Assignment: Repeat the records below verbatim.

[Saved data entries]
+ + +

(** *** The actions *)

(** C8: [feed()] returns with hunger [clamp(hunger - 15)] and happiness
    [clamp(happiness - 2)]; on a pet at hunger 10 whose happiness is at
    least 2 (and at most [MAX_LEVEL], as a level is) hunger is 0 afterwards
    and happiness is 2 less. *)
Theorem feed_effect : forall self,
  (exists self',
     feed self = Returned self' /\
     hunger self' = clamp_level (hunger self - 15) /\
     happiness self' = clamp_level (happiness self - 2)) /\
  (hunger self = 10 -> 2 <= happiness self <= MAX_LEVEL ->
   exists self',
     feed self = Returned self' /\
     hunger self' = 0 /\ happiness self' = happiness self - 2).
Proof.
  intros self. split.
  - eexists. split; [reflexivity|]. split; reflexivity.
  - intros Hh Ha. eexists. split; [reflexivity|].
    cbn [set_hunger set_happiness hunger happiness]. rewrite Hh.
    unfold clamp_level, clamp, MIN_LEVEL, MAX_LEVEL in *. lia.
Qed.

(** Five doses of medicine bring a new pet to hunger 10 and happiness
    65; [feed()] then leaves hunger 0 and happiness 63. *)
Lemma feed_effect_witness :
  exists self',
    feed (mkPet "Tom" 10 65 0 true) = Returned self' /\
    hunger self' = 0 /\ happiness self' = 65 - 2.
Proof.
  apply (proj2 (feed_effect (mkPet "Tom" 10 65 0 true))).
  - reflexivity.
  - unfold MAX_LEVEL. cbn. lia.
Defined.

+ + +

Answer:
(** *** The actions *)

(** C8: [feed()] returns with hunger [clamp(hunger - 15)] and happiness
    [clamp(happiness - 2)]; on a pet at hunger 10 whose happiness is at
    least 2 (and at most [MAX_LEVEL], as a level is) hunger is 0 afterwards
    and happiness is 2 less. *)
Theorem feed_effect : forall self,
  (exists self',
     feed self = Returned self' /\
     hunger self' = clamp_level (hunger self - 15) /\
     happiness self' = clamp_level (happiness self - 2)) /\
  (hunger self = 10 -> 2 <= happiness self <= MAX_LEVEL ->
   exists self',
     feed self = Returned self' /\
     hunger self' = 0 /\ happiness self' = happiness self - 2).
Proof.
  intros self. split.
  - eexists. split; [reflexivity|]. split; reflexivity.
  - intros Hh Ha. eexists. split; [reflexivity|].
    cbn [set_hunger set_happiness hunger happiness]. rewrite Hh.
    unfold clamp_level, clamp, MIN_LEVEL, MAX_LEVEL in *. lia.
Qed.

(** Five doses of medicine bring a new pet to hunger 10 and happiness
    65; [feed()] then leaves hunger 0 and happiness 63. *)
Lemma feed_effect_witness :
  exists self',
    feed (mkPet "Tom" 10 65 0 true) = Returned self' /\
    hunger self' = 0 /\ happiness self' = 65 - 2.
Proof.
  apply (proj2 (feed_effect (mkPet "Tom" 10 65 0 true))).
  - reflexivity.
  - unfold MAX_LEVEL. cbn. lia.
Defined.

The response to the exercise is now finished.